(** [copyout] into the two pages succeeds above the guard page only. *)
Lemma copyout_top d T U l g k m va b : guarded U g -> vm_ok kend k d T U kernel_entry l -> holds k U m -> zlen m = (g + 2) * 4096 ->
  g * 4096 <= va -> va + zlen b <= (g + 2) * 4096 -> 0 < zlen b -> bytes b ->
  exists k', copyout d va b k = Ret (if va <? (g + 1) * 4096 then -1 else 0) k' /\ vm_ok kend k' d T U kernel_entry l /\
    holds k' U (if va <? (g + 1) * 4096 then m else splice m (Z.to_nat va) b) /\ only (fun a => exists w f, U !! w = Some (a, f)) k k'.
Proof.
  intros G V H Hm Hva Hend Hpos Hb. pose proof (gu_range _ _ G) as Hg. set (w := va / 4096). assert (Hw : w = g \/ w = g + 1) by (unfold w; lia).
  destruct (holds_page k U m w H) as (p & f & Eu & _); [lia|]. pose proof (gu_flags _ _ G _ _ _ Eu) as Hf.
  assert (Hu : (Z.land f PTE_U =? 0) = (va <? (g + 1) * 4096)).
  { rewrite Hf. case_decide; [rewrite (proj2 (Z.ltb_lt _ _)) by lia|rewrite (proj2 (Z.ltb_ge _ _)) by lia]; done. }
  destruct (copyout_page k d T U l m va b w p f V H Eu) as (k1 & E1 & V1 & H1 & O1); [unfold w; lia| |done|unfold w; lia| |].
  - intros ->. done.
  - intros N. apply Z.eqb_neq in N. rewrite Hu in N. apply Z.ltb_ge in N. lia.
  - rewrite Hu in E1, H1. exists k1. split_and!; try done. eapply only_weaken; [|exact O1]. intros ? ->. eauto.
Qed.

Definition arg_ok (arg : list Z) : Prop := bytes arg /\ zlen arg < 4096.

(** The strings are copied out until one does not fit. *)
Lemma push_args_spec d T U l g argv : guarded U g -> Forall arg_ok argv ->
  forall k m argc sp us, vm_ok kend k d T U kernel_entry l -> holds k U m -> zlen m = (g + 2) * 4096 ->
  (g + 1) * 4096 <= sp <= (g + 2) * 4096 -> sp < 2 ^ 32 -> 0 <= argc <= MAXARG ->
  exists o k' m', push_args d argv argc sp us k = Ret o k' /\ vm_ok kend k' d T U kernel_entry l /\ holds k' U m' /\ zlen m' = zlen m /\
    only (fun a => exists w f, U !! w = Some (a, f)) k k' /\
    if (argc + Z.of_nat (length argv) <=? MAXARG) && ((g + 1) * 4096 <=? args_end sp argv)
    then o = Some (args_end sp argv, us ++ arg_addrs sp argv) /\ m' = put_args sp argv m else o = None.
Proof.
  intros G Hargs. induction Hargs as [|arg argv [Hb Hl] _ IH]; intros k m argc sp us V H Hm Hsp Hsp2 Hargc; cbn [push_args args_end arg_addrs put_args].
  { exists (Some (sp, us)), k, m. split_and!; try done. rewrite (proj2 (Z.leb_le _ _)), (proj2 (Z.leb_le _ sp)) by (cbn [length]; lia).
    cbn [andb]. by rewrite app_nil_r. }
  cbn [length]. destruct (Z.leb_spec MAXARG argc) as [Hmax|Hmax].
  { exists None, k, m. split_and!; try done. replace (argc + _ <=? MAXARG) with false by lia. done. }
  set (a := below sp (zlen arg)). pose proof (gu_range _ _ G) as Hg. assert (Ha0 : 0 <= zlen arg) by (unfold zlen; lia).
  assert (Ha : g * 4096 <= a /\ a + zlen arg + 1 <= sp) by (unfold a, below; lia).
  assert (Ew : Z.land (u32 (sp - (Z.of_nat (length arg) + 1))) (u32 (Z.lnot 3)) = a).
  { fold (zlen arg). rewrite u32_small, land_word by lia. done. }
  rewrite Ew. clear Ew. assert (Hlen : zlen (arg ++ [0]) = zlen arg + 1) by (rewrite zlen_app; done).
  destruct (copyout_top d T U l g k m a (arg ++ [0]) G V H Hm) as (k1 & E1 & V1 & H1 & O1); [lia|lia|lia| |].
  - apply Forall_app. split; [done|]. constructor; [unfold is_byte; lia|constructor].
  - rewrite (bind_Ret _ _ _ _ _ E1). pose proof (args_end_le argv a) as Hle. destruct (Z.ltb_spec a ((g + 1) * 4096)) as [Hlow|Hhigh].
    + exists None, k1, m. split_and!; try done. fold a. replace ((g + 1) * 4096 <=? args_end a argv) with false by lia. by rewrite andb_false_r.
    + cbn [Z.ltb Z.compare]. destruct (IH k1 _ (argc + 1) a (us ++ [a]) V1 H1) as (o & k' & m' & E & V' & H' & Hz & O & Hr); try lia.
      * unfold zlen in *. rewrite length_splice; lia.
      * exists o, k', m'. split_and!; try done; [unfold zlen in *; rewrite length_splice in Hz; lia|by eapply only_trans|]. fold a. cbv zeta.
        replace (argc + Z.of_nat (S (length argv))) with (argc + 1 + Z.of_nat (length argv)) by lia. rewrite <- app_assoc in Hr. done.
Qed.

(** The guard page and the stack page. *)
Lemma guard_alloc k d T U l m sz : vm_ok kend k d T U kernel_entry l -> holds k U m -> zlen m = pages_of sz * 4096 -> all_user U -> 0 <= sz ->
  let g := pages_of sz in (g + 2) * 4096 < KERNBASE ->
  exists r k' T' U' l', allocuvm kend d (g * 4096) ((g + 2) * 4096) k = Ret r k' /\ vm_ok kend k' d T' U' kernel_entry l' /\ conserves d T U l T' U' l' /\
    only (fun a => owned d T U a \/ a ∈ l) k k' /\
    ((r = (g + 2) * 4096 /\ holds k' U' (m ++ zpad 8192) /\ all_user U') \/ (r = 0 /\ spent d T U l (g + 2))).
Proof.
  intros V H Hm Hall Hsz g Hg. unfold KERNBASE in Hg. assert (Hg0 : 0 <= g) by (unfold g, pages_of; lia).
  assert (E1 : pages_of (g * 4096) = g) by (unfold pages_of; lia). assert (E2 : pages_of ((g + 2) * 4096) = g + 2) by (unfold pages_of; lia).
  destruct (alloc_holds kend Hkend k d T U kernel_entry l m (g * 4096) ((g + 2) * 4096) V H) as (r & k' & T' & U' & l' & E & V' & Hc & Ho & Hr);
    [by rewrite E1|lia|unfold KERNBASE; lia|].
  exists r, k', T', U', l'. split_and!; try done. rewrite E1, E2 in Hr. destruct Hr as [(-> & H' & Hf)|(-> & -> & _ & Hu)]; [left|right].
  - split_and!; try done; [by replace ((g + 2 - g) * 4096) with 8192 in H' by lia|]. intros w p f Ew. apply Hf in Ew. case_decide; [done|by eapply Hall].
  - split; [done|]. eapply (used_up_spent d T U l g); [exact H|done|lia|done].
Qed.

Lemma exec_stack_spec k d T U l m sz argv : vm_ok kend k d T U kernel_entry l -> holds k U m -> zlen m = pages_of sz * 4096 -> all_user U ->
  0 <= sz < KERNBASE -> Forall arg_ok argv ->
  let g := pages_of sz in let top := (g + 2) * 4096 in
  exists o k' T' U' l', exec_stack kend d sz argv k = Ret o k' /\ vm_ok kend k' d T' U' kernel_entry l' /\ conserves d T U l T' U' l' /\
    only (fun a => owned d T U a \/ a ∈ l) k k' /\
    if (top <? KERNBASE) && args_fit top argv
    then (o = Some (top, stack_sp top argv) /\ holds k' U' (stack_image top argv (m ++ zpad 8192)) /\ guarded U' g) \/ (o = None /\ spent d T U l (g + 2))
    else o = None.
Proof.
  intros V H Hm Hall Hsz Hargs g top. assert (Hg0 : 0 <= g) by (unfold g, pages_of; lia). assert (Hgm : g <= 2 ^ 19) by (unfold g, pages_of, KERNBASE in *; lia).
  unfold exec_stack. rewrite PGROUNDUP_spec by (unfold KERNBASE in Hsz; lia). fold (pages_of sz). fold g.
  rewrite u32_small by (unfold PGSIZE; lia). replace (g * 4096 + 2 * PGSIZE) with top by (unfold top, PGSIZE; lia).
  destruct (Z.ltb_spec top KERNBASE) as [Htop|Htop]; cbn [andb].
  2: { exists None, k, T, U, l. split_and!; try done. unfold allocuvm. by rewrite (proj2 (Z.leb_le _ _) Htop). }
  destruct (guard_alloc k d T U l m sz V H Hm Hall ltac:(lia) Htop) as (r & k1 & T1 & U1 & l1 & E1 & V1 & Hc1 & Ho1 & Hr).
  fold g in E1, Hr. fold top in E1, Hr. cbv zeta. rewrite (bind_Ret _ _ _ _ _ E1). destruct Hr as [(-> & H1 & Hall1)|(-> & Hs)].
  2: { exists None, k1, T1, U1, l1. split_and!; try done. destruct (args_fit top argv); [by right|done]. }
  assert (Htop0 : 8192 <= top) by (unfold top; lia). rewrite (proj2 (Z.eqb_neq top 0)) by lia. unfold KERNBASE in Htop.
  assert (Hm1 : zlen (m ++ zpad 8192) = top) by (rewrite zlen_app, zlen_pad, Hm by lia; fold g; unfold top; lia).
  destruct (holds_page k1 U1 _ g H1) as (pg & f & Eg & _); [lia|]. rewrite (Hall1 _ _ _ Eg) in Eg.
  rewrite u32_small by (unfold PGSIZE; lia). replace (top - 2 * PGSIZE) with (g * 4096) by (unfold top, PGSIZE; lia).
  destruct (clearpteu_spec k1 d T1 U1 kernel_entry l1 g pg V1 Eg) as (k2 & E2 & V2 & O2). rewrite (bind_Ret _ _ _ _ _ E2).
  set (U2 := <[g := (pg, 3)]> U1) in *. assert (Hown2 : forall a, owned d T1 U2 a <-> owned d T1 U1 a) by (intros a; by eapply owned_flag).
  assert (H2 : holds k2 U2 (m ++ zpad 8192)).
  { eapply holds_flag; [|exact Eg]. eapply holds_frame; [|exact H1]. intros w p h Ew. apply O2.
    intros [->|[i Hi]]; [by apply (as_user _ _ _ _ _ _ (vo_space _ _ _ _ _ _ _ V1)) in Ew as (_ & ? & _)|].
    by eapply (as_apart _ _ _ _ _ _ (vo_space _ _ _ _ _ _ _ V1)). }
  assert (G2 : guarded U2 g).
  { split; [|done]. intros w p h. unfold U2. destruct (decide (w = g)) as [->|N]; [rewrite lookup_insert_eq; by intros [= <- <-]|].
    rewrite lookup_insert_ne by done. apply Hall1. }
  destruct (push_args_spec d T1 U2 l1 g argv G2 Hargs k2 _ 0 top [] V2 H2 Hm1 ltac:(unfold top; lia) ltac:(lia) ltac:(unfold MAXARG; lia))
    as (o & k3 & m3 & E3 & V3 & H3 & Hz3 & O3 & Hr3). rewrite (bind_Ret _ _ _ _ _ E3).
  assert (Hc3 : conserves d T U l T1 U2 l1) by (intros a; rewrite Hown2; apply Hc1).
  assert (Ho3 : only (fun a => owned d T U a \/ a ∈ l) k k3).
  { eapply only_trans; [exact Ho1|]. eapply only_trans; eapply only_weaken; [|exact O2| |exact O3]; intros a Ha; apply (Hc1 a); left.
    - destruct Ha as [->|Ha]; [by left|right; by left].
    - apply Hown2. right. by right. }
  unfold args_fit, stack_sp. destruct (_ && _) eqn:Efit in Hr3.
  2: { subst o. exists None, k3, T1, U2, l1. split_and!; try done. replace (_ && _) with false by lia. done. }
  destruct Hr3 as [-> ->]. cbn [app]. rewrite length_addrs. set (n := Z.of_nat (length argv)) in *. set (sp := args_end top argv) in *.
  apply andb_true_iff in Efit as [Hn%Z.leb_le Hsp%Z.leb_le]. unfold MAXARG in *. rewrite (proj2 (Z.leb_le n 32)) by lia. cbn [andb].
  assert (Hsp2 : sp <= top) by apply args_end_le. assert (Hn0 : 0 <= n) by lia. cbv zeta.
  rewrite !u32_small by lia. set (ws := concat _). assert (Ews : ws = concat (le_bytes 4 <$> ustack_words sp (arg_addrs top argv))).
  { unfold ws, ustack_words. rewrite length_addrs. done. }
  assert (Hws : zlen ws = (n + 4) * 4) by (rewrite Ews; unfold zlen; rewrite length_words; unfold ustack_words; rewrite !length_app, length_addrs; cbn [length]; lia).
  replace (3 + n + 1) with (n + 4) by lia. set (va := sp - (n + 4) * 4) in *.
  destruct (copyout_top d T1 U2 l1 g k3 _ va ws G2 V3 H3) as (k4 & E4 & V4 & H4 & O4); try (rewrite ?Hz3, ?Hws; unfold va, top in *; lia).
  { rewrite Ews. apply bytes_ustack. }
  rewrite (bind_Ret _ _ _ _ _ E4). replace (va <? (g + 1) * 4096) with (negb (top - 4096 <=? va)) in * by (unfold top; lia).
  assert (O4' : only (fun a => owned d T U a \/ a ∈ l) k k4).
  { eapply only_trans; [exact Ho3|]. eapply only_weaken; [|exact O4]. intros a Ha. apply (Hc3 a). left. right. by right. }
  destruct (top - 4096 <=? va); cbn [negb Z.ltb Z.compare].
  - exists (Some (top, va)), k4, T1, U2, l1. split_and!; try done. left. split_and!; try done. unfold stack_image, stack_sp. fold sp n. rewrite <- Ews. exact H4.
  - exists None, k4, T1, U2, l1. split_and!; done.
Qed.
End stack.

§ **Your instructions**: Beginning with the very first line of the records above, please retype each line through the one that has "rewrite Hf. case_decide;", and add nothing.

§ **Result of the exercise**:
(** [copyout] into the two pages succeeds above the guard page only. *)
Lemma copyout_top d T U l g k m va b : guarded U g -> vm_ok kend k d T U kernel_entry l -> holds k U m -> zlen m = (g + 2) * 4096 ->
  g * 4096 <= va -> va + zlen b <= (g + 2) * 4096 -> 0 < zlen b -> bytes b ->
  exists k', copyout d va b k = Ret (if va <? (g + 1) * 4096 then -1 else 0) k' /\ vm_ok kend k' d T U kernel_entry l /\
    holds k' U (if va <? (g + 1) * 4096 then m else splice m (Z.to_nat va) b) /\ only (fun a => exists w f, U !! w = Some (a, f)) k k'.
Proof.
  intros G V H Hm Hva Hend Hpos Hb. pose proof (gu_range _ _ G) as Hg. set (w := va / 4096). assert (Hw : w = g \/ w = g + 1) by (unfold w; lia).
  destruct (holds_page k U m w H) as (p & f & Eu & _); [lia|]. pose proof (gu_flags _ _ G _ _ _ Eu) as Hf.
  assert (Hu : (Z.land f PTE_U =? 0) = (va <? (g + 1) * 4096)).
  { rewrite Hf. case_decide; [rewrite (proj2 (Z.ltb_lt _ _)) by lia|rewrite (proj2 (Z.ltb_ge _ _)) by lia]; done. }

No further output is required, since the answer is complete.